> _The records_
= = = = =
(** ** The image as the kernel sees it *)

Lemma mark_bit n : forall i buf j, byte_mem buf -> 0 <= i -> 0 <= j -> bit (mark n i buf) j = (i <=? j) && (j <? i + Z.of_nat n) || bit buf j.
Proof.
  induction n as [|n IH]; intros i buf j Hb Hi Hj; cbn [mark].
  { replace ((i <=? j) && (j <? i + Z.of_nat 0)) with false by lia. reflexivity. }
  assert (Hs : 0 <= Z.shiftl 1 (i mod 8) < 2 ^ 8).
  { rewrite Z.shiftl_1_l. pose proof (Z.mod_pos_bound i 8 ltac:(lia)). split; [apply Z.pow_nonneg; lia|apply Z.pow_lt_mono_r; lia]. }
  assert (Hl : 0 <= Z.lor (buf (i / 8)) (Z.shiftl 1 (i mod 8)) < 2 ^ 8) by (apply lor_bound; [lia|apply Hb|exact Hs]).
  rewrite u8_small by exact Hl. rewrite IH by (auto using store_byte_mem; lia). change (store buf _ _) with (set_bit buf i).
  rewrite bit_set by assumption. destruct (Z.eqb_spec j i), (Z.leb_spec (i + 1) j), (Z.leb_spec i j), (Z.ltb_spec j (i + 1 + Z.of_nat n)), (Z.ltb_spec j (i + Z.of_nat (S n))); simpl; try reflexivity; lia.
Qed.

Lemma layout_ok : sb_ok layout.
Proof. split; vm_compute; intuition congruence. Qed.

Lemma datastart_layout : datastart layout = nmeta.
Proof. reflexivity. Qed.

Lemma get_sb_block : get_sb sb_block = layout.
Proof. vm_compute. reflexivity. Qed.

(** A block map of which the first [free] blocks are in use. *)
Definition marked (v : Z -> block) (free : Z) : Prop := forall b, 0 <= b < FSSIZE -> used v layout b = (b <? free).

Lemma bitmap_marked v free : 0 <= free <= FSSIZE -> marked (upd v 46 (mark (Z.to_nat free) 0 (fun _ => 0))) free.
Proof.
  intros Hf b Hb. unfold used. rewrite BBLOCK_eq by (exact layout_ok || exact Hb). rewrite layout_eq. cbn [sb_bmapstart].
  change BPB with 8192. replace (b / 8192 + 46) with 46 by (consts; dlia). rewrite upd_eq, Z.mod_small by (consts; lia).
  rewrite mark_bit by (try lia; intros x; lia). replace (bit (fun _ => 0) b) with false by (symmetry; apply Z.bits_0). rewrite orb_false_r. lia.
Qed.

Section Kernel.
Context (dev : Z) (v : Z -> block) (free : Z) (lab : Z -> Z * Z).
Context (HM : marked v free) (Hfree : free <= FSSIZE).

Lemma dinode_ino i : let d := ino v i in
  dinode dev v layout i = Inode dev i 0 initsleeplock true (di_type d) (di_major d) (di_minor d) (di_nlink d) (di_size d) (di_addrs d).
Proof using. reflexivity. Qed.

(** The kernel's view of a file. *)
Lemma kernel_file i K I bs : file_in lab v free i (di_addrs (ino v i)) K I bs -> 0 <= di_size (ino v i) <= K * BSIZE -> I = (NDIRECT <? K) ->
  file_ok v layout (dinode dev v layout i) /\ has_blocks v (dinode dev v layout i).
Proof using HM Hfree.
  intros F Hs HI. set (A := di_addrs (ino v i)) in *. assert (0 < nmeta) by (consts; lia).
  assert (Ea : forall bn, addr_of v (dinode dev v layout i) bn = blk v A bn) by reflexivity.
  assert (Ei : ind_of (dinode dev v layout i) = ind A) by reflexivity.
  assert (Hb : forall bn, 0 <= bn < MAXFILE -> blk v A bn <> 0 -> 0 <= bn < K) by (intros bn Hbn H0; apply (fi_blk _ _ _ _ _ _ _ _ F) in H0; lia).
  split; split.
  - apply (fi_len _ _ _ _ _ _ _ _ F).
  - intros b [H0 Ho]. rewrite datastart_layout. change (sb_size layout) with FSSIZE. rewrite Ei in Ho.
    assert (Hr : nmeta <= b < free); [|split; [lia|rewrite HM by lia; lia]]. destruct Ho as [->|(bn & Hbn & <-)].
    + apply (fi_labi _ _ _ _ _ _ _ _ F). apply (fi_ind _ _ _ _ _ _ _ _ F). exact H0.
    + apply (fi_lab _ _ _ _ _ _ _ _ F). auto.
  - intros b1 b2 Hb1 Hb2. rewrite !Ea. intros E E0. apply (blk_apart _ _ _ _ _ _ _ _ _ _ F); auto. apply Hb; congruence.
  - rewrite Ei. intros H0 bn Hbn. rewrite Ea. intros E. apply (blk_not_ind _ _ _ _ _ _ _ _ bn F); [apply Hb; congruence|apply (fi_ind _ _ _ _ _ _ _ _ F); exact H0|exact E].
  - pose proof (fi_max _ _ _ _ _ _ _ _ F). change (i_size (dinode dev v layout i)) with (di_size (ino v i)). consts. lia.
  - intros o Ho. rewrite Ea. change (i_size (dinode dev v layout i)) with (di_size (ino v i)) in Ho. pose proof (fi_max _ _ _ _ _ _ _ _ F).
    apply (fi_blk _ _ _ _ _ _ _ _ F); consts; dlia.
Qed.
= = = = =
> _Required action_
Return, please, the lines of the data from the first through the line containing "rewrite Z.shiftl_1_l. pose", both kept, exactly as they stand and nothing more.

> _Expected output_
(** ** The image as the kernel sees it *)

Lemma mark_bit n : forall i buf j, byte_mem buf -> 0 <= i -> 0 <= j -> bit (mark n i buf) j = (i <=? j) && (j <? i + Z.of_nat n) || bit buf j.
Proof.
  induction n as [|n IH]; intros i buf j Hb Hi Hj; cbn [mark].
  { replace ((i <=? j) && (j <? i + Z.of_nat 0)) with false by lia. reflexivity. }
  assert (Hs : 0 <= Z.shiftl 1 (i mod 8) < 2 ^ 8).
  { rewrite Z.shiftl_1_l. pose proof (Z.mod_pos_bound i 8 ltac:(lia)). split; [apply Z.pow_nonneg; lia|apply Z.pow_lt_mono_r; lia]. }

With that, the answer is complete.